YOUR TASK >>
Report every line of the data that includes "along".

ENTRIES PROVIDED >>
═══
(** C19: with exactly two vertices inside, the result is the two triangles
    [{i0, i1, q1}] and [{i1, q1, q2}], where [q1] and [q2] are the points
    where the edges [i0 o0] and [i1 o0] cross the plane, on the plane; and
    the two pieces together have the area of the clipped quadrilateral:
    the triangle's area times [1 - (1 - s)(1 - u)] for the crossing
    parameters [s] and [u] (the whole minus the corner cut off). *)
Theorem Triangle_ClipAgainstPlane_two_inside (plane_p plane_n : vector3D) (tri : triangle) :
  inside_count plane_p plane_n tri = 2%nat ->
  exists i0 i1 o0 t1 t2,
    Permutation (tri_vertices tri) [i0; i1; o0] /\
    0 <= dist plane_n plane_p i0 /\ 0 <= dist plane_n plane_p i1 /\ dist plane_n plane_p o0 < 0 /\
    Triangle_ClipAgainstPlane plane_p plane_n tri = Some [t1; t2] /\
    teq t1 (mkTri i0 i1 (cut plane_n plane_p i0 o0) (clr tri)) /\
    teq t2 (mkTri i1 (cut plane_n plane_p i0 o0) (cut plane_n plane_p i1 o0) (clr tri)) /\
    dist plane_n plane_p (p2 t1) == 0 /\ dist plane_n plane_p (p2 t2) == 0 /\
    area2 t1 (tri_normal tri) + area2 t2 (tri_normal tri) ==
      area2 tri (tri_normal tri) *
      (1 - (1 - cut_param plane_n plane_p i0 o0) * (1 - cut_param plane_n plane_p i1 o0)).
Proof.
  intros Hc. destruct (clip_refines plane_p plane_n tri) as (l&Hl&HF). revert Hc HF.
  destruct tri as [q0 q1 q2 k].
  unfold inside_count, tri_vertices, clip_ref, classify; cbn [p0 p1 p2 clr filter].
  destruct (Qle_bool 0 (dist plane_n plane_p q0)) eqn:E0,
           (Qle_bool 0 (dist plane_n plane_p q1)) eqn:E1,
           (Qle_bool 0 (dist plane_n plane_p q2)) eqn:E2;
    cbn -[area2 tri_normal cut cut_param dist]; intros Hc HF; try discriminate Hc;
    bools_to_props;
    inversion HF as [|t1 ? l1 ? Ht1 HF1]; subst;
    inversion HF1 as [|t2 ? l2 ? Ht2 HF2]; subst; inversion HF2; subst;
    [exists q0, q1, q2 | exists q0, q2, q1 | exists q1, q2, q0]; exists t1, t2;
    (split; [perm_solve|]); (split; [assumption|]); (split; [assumption|]);
    (split; [assumption|]); (split; [exact Hl|]); (split; [exact Ht1|]); (split; [exact Ht2|]);
    (edestruct (two_inside_facts (tri_normal (mkTri q0 q1 q2 k))) as (D1&D2&A); [| | | exact Ht1 | exact Ht2 |];
     [assumption.. | split; [exact D1|]; split; [exact D2|]; rewrite A]);
    [reflexivity | apply Qmult_comp; [apply area2_swap | reflexivity]
    | apply Qmult_comp; [apply area2_rotate | reflexivity]].
Qed.

End ClipProperties.

(** ** Winding *)

(** The clipper does not keep the winding of its input: clipping the
    counter-clockwise triangle [(0,0,1) (1,0,1) (0,1,1)] against [x >= 1/2]
    keeps only its middle vertex [p1] and emits [p1, cut(p1,p0), cut(p1,p2)],
    whose signed area (the z component of the cross product of its edges)
    has the opposite sign. *)
Example clip_reverses_winding :
  match Triangle_ClipAgainstPlane (vec3 (1#2) 0 0) (vec3 1 0 0)
          (mkTri (vec3 0 0 1) (vec3 1 0 1) (vec3 0 1 1) color_default) with
  | Some [t] =>
      Qltb (z (vCrossProduct (vsub (p1 t) (p0 t)) (vsub (p2 t) (p0 t)))) 0 &&
      Qltb 0 (z (vCrossProduct (vsub (vec3 1 0 1) (vec3 0 0 1)) (vsub (vec3 0 1 1) (vec3 0 0 1))))
  | _ => false
  end = true.
Proof. vm_compute. reflexivity. Qed.

(** ** Witnesses, on the triangle [(0,0,1) (1,0,1) (0,1,1)] *)

Abbreviation demo_tri :=
  (mkTri (vec3 0 0 1) (vec3 1 0 1) (vec3 0 1 1) color_default) (only parsing).

Lemma Triangle_ClipAgainstPlane_refines_witness :
  nonzero_normal (vec3 1 0 0) /\
  exists l, Triangle_ClipAgainstPlane (vec3 (1#2) 0 0) (vec3 1 0 0) demo_tri = Some l /\
            Forall2 teq l (clip_ref (vec3 (1#2) 0 0) (vec3 1 0 0) demo_tri).
Proof. split; [qdecide|]. apply Triangle_ClipAgainstPlane_refines. qdecide. Defined.

Lemma Triangle_ClipAgainstPlane_all_inside_witness :
  (0 <= dist (vec3 0 0 1) (vec3 0 0 (1#10)) (vec3 0 0 1) /\
   0 <= dist (vec3 0 0 1) (vec3 0 0 (1#10)) (vec3 1 0 1) /\
   0 <= dist (vec3 0 0 1) (vec3 0 0 (1#10)) (vec3 0 1 1)) /\
  Triangle_ClipAgainstPlane (vec3 0 0 (1#10)) (vec3 0 0 1) demo_tri = Some [demo_tri].
Proof.
  split; [repeat split; qdecide|].
  apply Triangle_ClipAgainstPlane_all_inside; unfold nonzero_normal; qdecide.
Defined.

Lemma Triangle_ClipAgainstPlane_all_outside_witness :
  (dist (vec3 0 0 (-1)) (vec3 0 0 (1#10)) (vec3 0 0 1) < 0 /\
   dist (vec3 0 0 (-1)) (vec3 0 0 (1#10)) (vec3 1 0 1) < 0 /\
   dist (vec3 0 0 (-1)) (vec3 0 0 (1#10)) (vec3 0 1 1) < 0) /\
  Triangle_ClipAgainstPlane (vec3 0 0 (1#10)) (vec3 0 0 (-1)) demo_tri = Some [].
Proof.
  split; [repeat split; qdecide|].
  apply Triangle_ClipAgainstPlane_all_outside; qdecide.
Defined.

Lemma Triangle_ClipAgainstPlane_count_witness :
  nonzero_normal (vec3 (-1) 0 0) /\
  exists l, Triangle_ClipAgainstPlane (vec3 (1#2) 0 0) (vec3 (-1) 0 0) demo_tri = Some l /\
    length l = match inside_count (vec3 (1#2) 0 0) (vec3 (-1) 0 0) demo_tri with
               | 3%nat => 1%nat | k => k end /\
    Forall (fun t => clr t = clr demo_tri) l.
Proof. split; [qdecide|]. apply Triangle_ClipAgainstPlane_count. qdecide. Defined.
(* ===== verification/Frame.v ===== *)
(** * The frame loop of src/main.cpp (lines 14-139 and the loop around
      the pipeline, lines 55-289)

    [Module MainLoop] models the state the loop carries from one frame to
    the next ([loop_state]: the camera position [vCamera], [fYaw],
    [fPitch], the screen size, [matProj] and whether the window is open),
    and one iteration of [while (window.isOpen())] as a function of the
    frame's inputs ([frame_input]: the seconds since the last frame, the
    keys held, the mouse position and the queued window events):
    - [camera_directions]: the look and right directions (lines 70-82);
    - [move_camera]: the arrow keys and WASD (lines 84-115);
    - [mouse_update]: yaw and pitch from the mouse (lines 117-122);
    - [frame_camera]: [mPointAt] on the moved camera and the target
      computed before the move (lines 80-124);
    - [handle_event]: [Closed] and [Resized] (lines 131-138), and
      [handle_events], the [pollEvent] loop, which stops once the window
      is closed (lines 129-139);
    - [frame_step]: the whole iteration, ending with the pipeline of
      [Pipeline] on the state after the events;
    - [main_loop]: the loop over a finite sequence of frames, and
      [reachable], the states the loop can be in, as a step relation.
    [sf::Keyboard], [sf::Mouse], [sf::Clock] and [window.pollEvent] are
    the inputs of a frame; drawing is its output. *)

From Stdlib Require Import QArith Lqa Setoid Morphisms List Lia ZArith.
Import ListNotations.
From S2P Require Import Prelude Vector Matrix Clip Screen Pipeline.

Module MainLoop.
Import Vector3D Mat4 Clipper Assembler Render.

(** The keys the loop polls with [sf::Keyboard::isKeyPressed]. *)
Record keys := mkKeys {
  kUp : bool; kDown : bool; kLeft : bool; kRight : bool;
  kW : bool; kS : bool; kA : bool; kD : bool
}.

(** The events the loop handles; every other [sf::Event] is ignored. *)
Inductive event :=
  | Closed
  | Resized (width height : N)   (** [event.size]: two [unsigned int]s *)
  | OtherEvent.

Record frame_input := mkInput {
  elapsed : Q;            (** [clock.restart().asSeconds()] *)
  pressed : keys;
  mouse : Z * Z;          (** [sf::Mouse::getPosition(window)] *)
  events : list event     (** what [window.pollEvent] returns, in order *)
}.

Record loop_state := mkState {
  vCamera : vector3D;
  fYaw : Q;
  fPitch : Q;
  fScreenWidth : Q;
  fScreenHeight : Q;
  matProj : mat4x4;
  window_open : bool
}.

Section WithLibm.
Context `{Libm}.

(** Lines 20-47: an 800 x 600 window, the camera at the origin, yaw and
    pitch [0], and the projection for that aspect ratio. *)
Definition initial_state : loop_state :=
  mkState (mkV 0 0 0 1) 0 0 800 600 (mProject 90 (600 / 800) (1#10) 1000) true.

(** Lines 70-82: [vLookDir] and [vOrthDir] are [(0,0,1)] and [(1,0,0)]
    rotated by [mRotateY(fYaw) * mRotateX(fPitch)]. *)
Definition camera_directions (yaw pitch : Q) : vector3D * vector3D :=
  let matCameraRot := mat_mul (mRotateY yaw) (mRotateX pitch) in
  (vectorMatrixProduct (vec3 0 0 1) matCameraRot, vectorMatrixProduct (vec3 1 0 0) matCameraRot).

(** Lines 84-115, in the order of the source: the arrows move along the
    absolute axes, WASD along the camera's look and right directions. *)
Definition move_camera (k : keys) (dt : Q) (vLookDir vOrthDir c : vector3D) : vector3D :=
  let c := if kUp k then mkV (x c) (y c + 8 * dt) (z c) (w c) else c in
  let c := if kDown k then mkV (x c) (y c - 8 * dt) (z c) (w c) else c in
  let c := if kLeft k then mkV (x c + 8 * dt) (y c) (z c) (w c) else c in
  let c := if kRight k then mkV (x c - 8 * dt) (y c) (z c) (w c) else c in
  let vForward := vmul vLookDir (8 * dt) in
  let vRight := vmul vOrthDir (8 * dt) in
  let c := if kW k then vadd c vForward else c in
  let c := if kS k then vsub c vForward else c in
  let c := if kA k then vadd c vRight else c in
  if kD k then vsub c vRight else c.

(** The argument of [asin] at line 120 ([S] the screen dimension). *)
Definition mouse_arg (p : Z) (S : Q) : Q := (inject_Z p - S / 2) / (S / 2).

(** Lines 118-122: inside the window, yaw and pitch follow the mouse. *)
Definition mouse_update (W Hh : Q) (pos : Z * Z) (yaw pitch : Q) : Q * Q :=
  let '(px, py) := pos in
  if (0 <? px)%Z && Qltb (inject_Z px) W && (0 <? py)%Z && Qltb (inject_Z py) Hh
  then (2 * asinf (mouse_arg px W), 2 * asinf (mouse_arg py Hh))
  else (yaw, pitch).
(** ** PHash *)

(** C8: a nil image is not an error: [PHash(nil)] is the all-zero hash, in
    every setting; and the two stages that take an image pass nil through. *)
Theorem PHash_nil (ext : Externals) :
  PHash ext None = Done 0 /\
  Grayscale None = Done None /\
  (forall dstW dstH, Resize ext None dstW dstH = Done None).
Proof. repeat split. Qed.


(** ** The transforms, read from the destination *)

(** From the loop variables to the destination points: [inv] finds for each
    destination point the turn of the loop that writes it. *)
Lemma transformsAs_showsThrough (g : Geometry) (f : Image -> Run PixImage)
      (inv pre : Z -> Z -> Z -> Z -> Z * Z) :
  transformsAs g f ->
  (forall w h a b, 0 <= a < dstW g w h -> 0 <= b < dstH g w h ->
     0 <= fst (inv w h a b) < w /\ 0 <= snd (inv w h a b) < h /\
     dstOf g w h (fst (inv w h a b)) (snd (inv w h a b)) = (a, b) /\
     srcOf g w h (fst (inv w h a b)) (snd (inv w h a b)) = pre w h a b) ->
  forall img, wfImage img ->
    let w := Dx (Bounds img) in
    let h := Dy (Bounds img) in
    exists out, f img = Done out /\
      showsThrough img (dstW g w h) (dstH g w h) (pre w h) out.
Proof.
  intros Hf Hinv img Hwf w h.
  destruct (Hf img Hwf) as (out & Hrun & Hcan & Hpix). fold w h in Hcan, Hpix.
  exists out. split; [exact Hrun|]. split; [exact Hcan|].
  intros a b Ha Hb.
  destruct (Hinv w h a b Ha Hb) as (Hx & Hy & Hd & Hs).
  specialize (Hpix _ _ Hx Hy). rewrite Hd, Hs in Hpix. exact Hpix.
Qed.

Ltac shows_through spec inv pre :=
  intros img Hwf;
  apply (transformsAs_showsThrough _ _ inv pre spec); [|exact Hwf];
  intros w h a b; unfold dstW, dstH; cbn; intros Ha Hb;
  repeat split; try lia; f_equal; lia.

Lemma flipHorizontal_shows img :
  wfImage img ->
  let w := Dx (Bounds img) in let h := Dy (Bounds img) in
  exists out, flipHorizontal img = Done out /\
    showsThrough img w h (fun a b => (w - 1 - a, b)) out.
Proof.
  revert img.
  shows_through flipHorizontal_spec (fun (w h a b : Z) => (a, b))
    (fun (w h a b : Z) => (w - 1 - a, b)).
Qed.

Lemma flipVertical_shows img :
  wfImage img ->
  let w := Dx (Bounds img) in let h := Dy (Bounds img) in
  exists out, flipVertical img = Done out /\
    showsThrough img w h (fun a b => (a, h - 1 - b)) out.
Proof.
  revert img.
  shows_through flipVertical_spec (fun (w h a b : Z) => (a, b))
    (fun (w h a b : Z) => (a, h - 1 - b)).
Qed.

Lemma rotate180_shows img :
  wfImage img ->
  let w := Dx (Bounds img) in let h := Dy (Bounds img) in
  exists out, rotate180 img = Done out /\
    showsThrough img w h (fun a b => (w - 1 - a, h - 1 - b)) out.
Proof.
  revert img.
  shows_through rotate180_spec (fun (w h a b : Z) => (a, b))
    (fun (w h a b : Z) => (w - 1 - a, h - 1 - b)).
Qed.

Lemma rotate90_shows img :
  wfImage img ->
  let w := Dx (Bounds img) in let h := Dy (Bounds img) in
  exists out, rotate90 img = Done out /\
    showsThrough img h w (fun a b => (b, h - 1 - a)) out.
Proof.
  revert img.
  shows_through rotate90_spec (fun (w h a b : Z) => (b, h - 1 - a))
    (fun (w h a b : Z) => (b, h - 1 - a)).
Qed.

Lemma rotate270_shows img :
  wfImage img ->
  let w := Dx (Bounds img) in let h := Dy (Bounds img) in
  exists out, rotate270 img = Done out /\
    showsThrough img h w (fun a b => (w - 1 - b, a)) out.
Proof.
  revert img.
  shows_through rotate270_spec (fun (w h a b : Z) => (w - 1 - b, a))
    (fun (w h a b : Z) => (w - 1 - b, a)).
Qed.

Lemma transpose_shows img :
  wfImage img ->
  let w := Dx (Bounds img) in let h := Dy (Bounds img) in
  exists out, transpose img = Done out /\
    showsThrough img h w (fun a b => (b, a)) out.
Proof.
  revert img.
  shows_through transpose_spec (fun (w h a b : Z) => (b, a))
    (fun (w h a b : Z) => (b, a)).
Qed.

Lemma transverse_shows img :
  wfImage img ->
  let w := Dx (Bounds img) in let h := Dy (Bounds img) in
  exists out, transverse img = Done out /\
    showsThrough img h w (fun a b => (w - 1 - b, h - 1 - a)) out.
Proof.
  revert img.
  shows_through transverse_spec (fun (w h a b : Z) => (w - 1 - b, h - 1 - a))
    (fun (w h a b : Z) => (w - 1 - b, h - 1 - a)).
Qed.

Lemma showsThrough_unique (img img' : Image) (w' h' : Z)
      (pre pre' : Z -> Z -> Z * Z) (o o' : PixImage) :
  0 <= w' -> 0 <= h' ->
  showsThrough img w' h' pre o -> showsThrough img' w' h' pre' o' ->
  (forall a b, 0 <= a < w' -> 0 <= b < h' ->
     rgbaModel (colorAt img (MinX (Bounds img) + fst (pre a b))
                            (MinY (Bounds img) + snd (pre a b))) =
     rgbaModel (colorAt img' (MinX (Bounds img') + fst (pre' a b))
                             (MinY (Bounds img') + snd (pre' a b)))) ->
  o = o'.
Proof.
  intros Hw Hh (Hc & Hp) (Hc' & Hp') Heq.
  apply (canonical_ext o o' w' h' Hw Hh Hc Hc').
  intros x y Hx Hy. rewrite (Hp x y Hx Hy), (Hp' x y Hx Hy). now apply Heq.
Qed.

Lemma showsThrough_compose (img : Image) (w1 h1 w2 h2 : Z)
      (pre1 pre2 : Z -> Z -> Z * Z) (o1 o2 : PixImage) :
  showsThrough img w1 h1 pre1 o1 ->
  showsThrough (RGBAImage o1) w2 h2 pre2 o2 ->
  (forall a b, 0 <= a < w2 -> 0 <= b < h2 ->
     0 <= fst (pre2 a b) < w1 /\ 0 <= snd (pre2 a b) < h1) ->
  showsThrough img w2 h2 (fun a b => pre1 (fst (pre2 a b)) (snd (pre2 a b))) o2.
Proof.
  intros (Hc1 & Hp1) (Hc2 & Hp2) Hin. split; [exact Hc2|].
  intros a b Ha Hb. rewrite (Hp2 a b Ha Hb).
  destruct (canonical_Bounds o1 w1 h1 Hc1) as (_ & _ & -> & ->).
  destruct (Hin a b Ha Hb) as [Hx Hy].
  cbn [colorAt]. rewrite !Z.add_0_l, (Hp1 _ _ Hx Hy).
  apply rgbaModel_again.
Qed.

Lemma wfImage_dims (img : Image) :
  wfImage img -> 0 <= Dx (Bounds img) /\ 0 <= Dy (Bounds img).
Proof.
  intros Hwf. destruct (wfImage_bounds img Hwf). unfold Dx, Dy. lia.
Qed.

Lemma asOther_wf (img : Image) : wfImage img -> wfImage (asOther img).
Proof.
  intros Hwf. destruct (wfImage_bounds img Hwf). cbn. split; assumption.
Qed.

Ltac same_output H1 H2 :=
  let o1 := fresh "o" in let o2 := fresh "o" in
  let R1 := fresh "R" in let R2 := fresh "R" in
  let S1 := fresh "S" in let S2 := fresh "S" in
  destruct H1 as (o1 & R1 & S1); destruct H2 as (o2 & R2 & S2);
  rewrite R1, R2; f_equal.

(** X2: the Pix-copying fast paths compute what the generic At/Set loop does. *)
Theorem fast_paths_agree_with_generic (img : Image) :
  wfImage img ->
  flipHorizontal img = flipHorizontal (asOther img) /\
  flipVertical img = flipVertical (asOther img) /\
  rotate180 img = rotate180 (asOther img) /\
  rotate90 img = rotate90 (asOther img) /\
  rotate270 img = rotate270 (asOther img).
Proof.
  intros Hwf. pose proof (asOther_wf img Hwf) as Hwf'.
  destruct (wfImage_dims img Hwf) as [Hw Hh].
  repeat split.
  - same_output (flipHorizontal_shows img Hwf) (flipHorizontal_shows _ Hwf').
    eapply showsThrough_unique; [| | eassumption | eassumption |]; try assumption.
    reflexivity.
  - same_output (flipVertical_shows img Hwf) (flipVertical_shows _ Hwf').
    eapply showsThrough_unique; [| | eassumption | eassumption |]; try assumption.
    reflexivity.
  - same_output (rotate180_shows img Hwf) (rotate180_shows _ Hwf').
    eapply showsThrough_unique; [| | eassumption | eassumption |]; try assumption.
    reflexivity.
  - same_output (rotate90_shows img Hwf) (rotate90_shows _ Hwf').
    eapply showsThrough_unique; [| | eassumption | eassumption |]; try assumption.
    reflexivity.
  - same_output (rotate270_shows img Hwf) (rotate270_shows _ Hwf').
    eapply showsThrough_unique; [| | eassumption | eassumption |]; try assumption.
    reflexivity.
Qed.

(** Two transforms in a row against a third: all three are read from the
    destination and compared pixel by pixel. *)
Ltac in_a_row first second :=
  let o1 := fresh "o" in let o2 := fresh "o" in
  let R1 := fresh "R" in let R2 := fresh "R" in
  let S1 := fresh "S" in let S2 := fresh "S" in
  let W := fresh "W" in let T := fresh "T" in let S12 := fresh "S" in
  destruct first as (o1 & R1 & S1);
  assert (W : wfImage (RGBAImage o1))
    by (eapply canonical_wf; [| | exact (proj1 S1)]; assumption);
  pose proof (second (RGBAImage o1) W) as T; cbv zeta in T;
  destruct (canonical_Bounds o1 _ _ (proj1 S1)) as (-> & -> & _ & _) in T;
  destruct T as (o2 & R2 & S2);
  pose proof (showsThrough_compose _ _ _ _ _ _ _ _ _ S1 S2) as S12;
  match type of S12 with
  | ?A -> _ =>
      let Hin := fresh "Hin" in
      assert (Hin : A) by (cbn [fst snd]; intros; lia);
      specialize (S12 Hin); clear Hin
  end;
  unfold andThen; rewrite R1; cbn [bind]; rewrite R2; clear R1 R2 S1 S2 W.

Ltac against third :=
  let o3 := fresh "o" in let R3 := fresh "R" in let S3 := fresh "S" in
  destruct third as (o3 & R3 & S3); rewrite R3; f_equal;
  match goal with
  | S12 : showsThrough _ _ _ _ ?o |- ?o = _ =>
      eapply showsThrough_unique; [| | exact S12 | exact S3 |]; try assumption
  end;
  cbn [fst snd]; intros; do 2 f_equal; lia.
═══
ANSWER BOX >>
(** Lines 84-115, in the order of the source: the arrows move along the
    absolute axes, WASD along the camera's look and right directions. *)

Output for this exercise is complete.